◆ Collected data entries:
(** * Smart Payment Orchestration: the scoring and decision engine

    A shallow embedding of [orchestrator.js] (the module behind [POST /decide]):
    [supportsMethod], [feeAmountCents], [evaluateProcessor] and [decide]; and
    of [server.js]: [paymentInputFromPayload] and the handler of
    [POST /decide].

    - JavaScript numbers are IEEE 754 binary64 values.  They are modelled by
      [spec_float] with the operations of [SpecFloat] at precision 53 and
      maximal exponent 1024, so rounding, overflow, signed zeros, infinities
      and NaN are the ones the program meets at run time.
    - The module reads two module-level objects ([processors], [rules]) and
      its argument, creates arrays with [filter] and [map] and sorts arrays in
      place.  Objects and arrays live in a heap; [decide] is a computation in
      a state monad over that heap which may throw. *)

From Stdlib Require Import ZArith Lia Bool List String Ascii.
From Stdlib Require Import DecimalString SpecFloat QArith Qround.
Import ListNotations.

Open Scope Z_scope.

(** ** JavaScript numbers *)

Module Js.

Definition prec : Z := 53.
Definition emax : Z := 1024.

Definition number : Type := spec_float.

Definition NaN : number := S754_nan.
Definition Infinity : number := S754_infinity false.
Definition zero : number := S754_zero false.

(** An integer literal.  Exact below 2^53. *)
Definition of_Z (z : Z) : number := binary_normalize prec emax z 0 false.

Definition mul : number -> number -> number := SFmul prec emax.
Definition add : number -> number -> number := SFadd prec emax.
Definition sub : number -> number -> number := SFsub prec emax.
Definition div : number -> number -> number := SFdiv prec emax.

(** The decimal literal [n / d] ([d] a power of ten), as a source literal or
    a JSON number is read: the binary64 value nearest to the quotient.
    Division is correctly rounded and both operands are exact. *)
Definition decimal (n d : Z) : number := div (of_Z n) (of_Z d).

Definition one : number := of_Z 1.

Definition is_nan (x : number) : bool :=
  match x with S754_nan => true | _ => false end.

Definition is_finite (x : number) : bool :=
  match x with S754_zero _ | S754_finite _ _ _ => true | _ => false end.

(** [x < y], [x > y], [x <= y], [x >= y]: false as soon as an operand is NaN. *)
Definition ltb (x y : number) : bool := SFltb x y.
Definition gtb (x y : number) : bool := SFltb y x.
Definition leb (x y : number) : bool := SFleb x y.
Definition geb (x y : number) : bool := SFleb y x.

(** [Math.max(x, y)] and [Math.min(x, y)]: NaN if an argument is NaN, and
    [+0] counts as larger than [-0]. *)
Definition max (x y : number) : number :=
  if is_nan x || is_nan y then NaN
  else if ltb x y then y
  else if ltb y x then x
  else match x, y with
       | S754_zero sx, S754_zero sy => S754_zero (sx && sy)
       | _, _ => x
       end.

Definition min (x y : number) : number :=
  if is_nan x || is_nan y then NaN
  else if ltb x y then x
  else if ltb y x then y
  else match x, y with
       | S754_zero sx, S754_zero sy => S754_zero (sx || sy)
       | _, _ => x
       end.

(** [Math.round(x)]: the integral number closest to [x], the one closer to
    +Infinity in a tie; NaN, infinities, zeros and integral values are
    returned as they are, and a result of zero keeps the sign of [x].
    For [x = ±m·2^e] with [e < 0] the integer is
    [floor (x + 1/2) = floor ((±2m + 2^-e) / 2^(1-e))]. *)
Definition round (x : number) : number :=
  match x with
  | S754_finite s m e =>
      if 0 <=? e then x
      else
        let n := (2 * cond_Zopp s (Zpos m) + 2 ^ (- e)) / 2 ^ (1 - e) in
        match n with
        | Z0 => S754_zero s
        | _ => of_Z n
        end
  | _ => x
  end.

(** [x || 0] where [x] is a number or [undefined] (a missing property):
    [undefined], [NaN], [+0] and [-0] are falsy. *)
Definition or_zero (x : option number) : number :=
  match x with
  | Some (S754_finite s m e) => S754_finite s m e
  | Some (S754_infinity s) => S754_infinity s
  | _ => zero
  end.

End Js.

(** ** Number to string conversions and [Array.prototype.sort] *)

Module JsLib.
Import Js.
Local Open Scope string_scope.
Local Open Scope Z_scope.

(** Decimal digits of a non-negative integer. *)
Definition digits_of (n : Z) : string :=
  NilZero.string_of_uint (N.to_uint (Z.to_N n)).

Fixpoint zeros (k : nat) : string :=
  match k with
  | O => EmptyString
  | S k' => String "0" (zeros k')
  end.

(** The digits of [n] with a decimal point before the last [f] of them,
    padded with zeros on the left up to [f + 1] digits. *)
Definition fixed_point (f : nat) (n : Z) : string :=
  let m := digits_of n in
  let m := zeros (S f - String.length m)%nat ++ m in
  match f with
  | O => m
  | _ => let k := String.length m in
         substring 0 (k - f)%nat m ++ "." ++ substring (k - f)%nat f m
  end.

(** [Number::toString] for an integral value [X = m·2^e] of at least 10^21
    (so [0 <= e]): the shortest digit string [s] that reads back as the same
    binary64 value, the closest to [X] when several have that length, printed
    in exponent notation. *)
Section Shortest.
Variables (m : positive) (e : Z).

Let X : Z := Zpos m * 2 ^ e.
Let up : Z := 2 ^ (e - 1).
Let down : Z := if Zpos m =? 2 ^ (prec - 1) then 2 ^ (e - 2) else 2 ^ (e - 1).

(** [V] is read back as [X]: it lies within half a unit in the last place,
    the bounds included when the mantissa is even. *)
Definition reads_back (V : Z) : bool :=
  if Z.even (Zpos m)
  then (X - down <=? V) && (V <=? X + up)
  else (X - down <? V) && (V <? X + up).

Definition decimal_length : Z := Z.of_nat (String.length (digits_of X)).

(** The best [k]-digit candidate, if one reads back. *)
Definition candidate (k : Z) : option Z :=
  let p := 10 ^ (decimal_length - k) in
  let lo := X / p in
  let hi := lo + 1 in
  match reads_back (lo * p), reads_back (hi * p) with
  | true, false => Some lo
  | false, true => Some hi
  | false, false => None
  | true, true =>
      match (X - lo * p) ?= (hi * p - X) with
      | Lt => Some lo
      | Gt => Some hi
      | Eq => Some (if Z.even lo then lo else hi)
      end
  end.

Fixpoint shortest (fuel : nat) (k : Z) : Z * Z :=
  match candidate k, fuel with
  | Some s, _ => (s, k)
  | None, S fuel' => shortest fuel' (k + 1)
  | None, O => (X, decimal_length)
  end.

Definition exponential : string :=
  let '(s, k) := shortest 17 1 in
  let '(s, n) := if s =? 10 ^ k then (s / 10, decimal_length + 1)
                 else (s, decimal_length) in
  let ds := digits_of s in
  let frac := substring 1 (String.length ds - 1)%nat ds in
  substring 0 1 ds ++ (if String.eqb frac EmptyString then EmptyString else "." ++ frac)
    ++ "e+" ++ digits_of (n - 1).
End Shortest.

(** [x.toFixed(f)] for [0 <= f <= 100]: the sign, then the integer [n]
    closest to [|x|·10^f] (the larger one in a tie) printed with [f]
    fraction digits; at or above 10^21 the result of [Number::toString].
    A binary64 value with a negative exponent is below 2^53, so only
    integral values reach 10^21. *)
Definition toFixed (f : nat) (x : number) : string :=
  match x with
  | S754_nan => "NaN"
  | S754_infinity false => "Infinity"
  | S754_infinity true => "-Infinity"
  | S754_zero _ => fixed_point f 0
  | S754_finite s m e =>
      let sign := if s then "-" else EmptyString in
      let scale := 10 ^ Z.of_nat f in
      if 0 <=? e then
        if 10 ^ 21 <=? Zpos m * 2 ^ e
        then sign ++ exponential m e
        else sign ++ fixed_point f (Zpos m * 2 ^ e * scale)
      else sign ++ fixed_point f ((2 * scale * Zpos m + 2 ^ (- e)) / 2 ^ (1 - e))
  end.

(** [Array.prototype.sort(cmp)].  The sort is stable (ECMAScript 2019), a
    comparator result of NaN counts as [+0], and [x] is moved behind [y]
    when [cmp(x, y) > 0].  [insert] places an element that preceded all of
    [l] in the array; it stays in front of the elements it is not greater
    than, which is what stability asks for.  When the comparator is not
    consistent (some keys are NaN and the others are not all equal)
    ECMAScript leaves the order to the engine, and the engines differ.
    [sort] stands for [Array.prototype.sort] where the comparator is
    consistent: where the keys are all numbers, or where every comparison
    gives NaN or 0, which no stable sort answers by moving an element.  The
    statements that depend on the order of a sorted array keep to these
    cases. *)
Section Sort.
Context {A : Type} (cmp : A -> A -> number).

Definition after (x y : A) : bool := gtb (cmp x y) zero.

Fixpoint insert (x : A) (l : list A) : list A :=
  match l with
  | [] => [x]
  | y :: l' => if after x y then y :: insert x l' else x :: l
  end.

Fixpoint sort (l : list A) : list A :=
  match l with
  | [] => []
  | x :: l' => insert x (sort l')
  end.
End Sort.

(** The comparator [(a, b) => key(b) - key(a)]. *)
Definition descending {A : Type} (key : A -> number) (a b : A) : number :=
  sub (key b) (key a).

End JsLib.

(** ** Data model

    Records for the JSON objects the module handles.  A property the code
    tolerates to be missing is an [option] ([None] is [undefined]). *)

Record Processor := {
  name : string;
  fee_percentage : option Js.number;
  fee_flat_cents : option Js.number;
  settlement_time_days : Js.number;
  success_rate : Js.number;
  supports_card : bool;
  supports_ach : bool;
  instant_payout : bool;
  requires_whitelist : option bool
}.

Record RuleThresholds := {
  min_relative_savings_to_switch : Js.number;
  min_success_rate : Js.number
}.

Record ScoringWeights := {
  fee_weight : Js.number;
  settlement_weight : Js.number;
  risk_weight : Js.number;
  switch_bonus : Js.number;
  instant_payout_bonus : Js.number;
  slow_settlement_penalty : Js.number
}.

Record Rules := {
  rule_thresholds : RuleThresholds;
  scoring_weights : ScoringWeights
}.

Record Merchant := {
  merchant_id : string;
  cash_flow_sensitivity : Js.number;
  whitelisted_for : option (list string)
}.

(** [metadata] is never read by the module and is left out. *)
Record Payment := {
  amount_cents : Js.number;
  currency : string;
  payment_method : string;
  merchant : Merchant
}.

(** What [evaluateProcessor] returns.  [passesStrict] is the value of an
    [&&]/[||] chain and can be [undefined] ([None]). *)
Record Evaluation := {
  processor : Processor;
  fee_cents : Js.number;
  saving_pct_vs_stripe : Js.number;
  settlement_score : Js.number;
  risk_score : Js.number;
  score : Js.number;
  passesStrict : option bool
}.

(** What [decide] returns. *)
Record Decision := {
  chosen : string;
  expected_net_cents : Js.number;
  details : Evaluation;
  reason : string
}.

(** ** Heap, exceptions and the monad of computations *)

Module Heap.

(** The objects the module touches: the [processors] array, the [rules]
    object, a payment, and the arrays of evaluations it builds. *)
Inductive object :=
| ProcessorArray (ps : list Processor)
| EvaluationArray (es : list Evaluation)
| RulesObject (r : Rules)
| PaymentObject (p : Payment).

(** References are indices; a new object is placed at the end. *)
Definition ref : Type := nat.
Definition heap : Type := list object.

(** A thrown error, identified by the name of its constructor. *)
Record error := { error_name : string }.

(** Reading a property of [undefined], or calling a method an object does
    not have, throws a [TypeError]. *)
Definition TypeError : error := {| error_name := "TypeError" |}.

Inductive outcome (A : Type) :=
| Return (a : A)
| Throw (e : error).
Arguments Return {A} a.
Arguments Throw {A} e.

Definition M (A : Type) : Type := heap -> outcome A * heap.

Definition ret {A} (a : A) : M A := fun h => (Return a, h).

Definition throw {A} (e : error) : M A := fun h => (Throw e, h).

Definition bind {A B} (m : M A) (k : A -> M B) : M B :=
  fun h =>
    match m h with
    | (Return a, h') => k a h'
    | (Throw e, h') => (Throw e, h')
    end.

Definition load (l : ref) : M object :=
  fun h =>
    match nth_error h l with
    | Some o => (Return o, h)
    | None => (Throw TypeError, h)
    end.

Definition alloc (o : object) : M ref :=
  fun h => (Return (List.length h), (h ++ [o])%list).

Fixpoint update (l : ref) (o : object) (h : heap) : heap :=
  match h, l with
  | [], _ => []
  | _ :: h', O => o :: h'
  | o' :: h', S l' => o' :: update l' o h'
  end.

Definition store (l : ref) (o : object) : M unit :=
  fun h => (Return tt, update l o h).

◆ The problem:
Repeat exactly the lines above from the one with "digits_of (n - 1)." up to and including the one with "ECMAScript leaves the". No other line belongs in the reply.

◆ Response to this task:
    ++ "e+" ++ digits_of (n - 1).
End Shortest.

(** [x.toFixed(f)] for [0 <= f <= 100]: the sign, then the integer [n]
    closest to [|x|·10^f] (the larger one in a tie) printed with [f]
    fraction digits; at or above 10^21 the result of [Number::toString].
    A binary64 value with a negative exponent is below 2^53, so only
    integral values reach 10^21. *)
Definition toFixed (f : nat) (x : number) : string :=
  match x with
  | S754_nan => "NaN"
  | S754_infinity false => "Infinity"
  | S754_infinity true => "-Infinity"
  | S754_zero _ => fixed_point f 0
  | S754_finite s m e =>
      let sign := if s then "-" else EmptyString in
      let scale := 10 ^ Z.of_nat f in
      if 0 <=? e then
        if 10 ^ 21 <=? Zpos m * 2 ^ e
        then sign ++ exponential m e
        else sign ++ fixed_point f (Zpos m * 2 ^ e * scale)
      else sign ++ fixed_point f ((2 * scale * Zpos m + 2 ^ (- e)) / 2 ^ (1 - e))
  end.

(** [Array.prototype.sort(cmp)].  The sort is stable (ECMAScript 2019), a
    comparator result of NaN counts as [+0], and [x] is moved behind [y]
    when [cmp(x, y) > 0].  [insert] places an element that preceded all of
    [l] in the array; it stays in front of the elements it is not greater
    than, which is what stability asks for.  When the comparator is not
    consistent (some keys are NaN and the others are not all equal)
    ECMAScript leaves the order to the engine, and the engines differ.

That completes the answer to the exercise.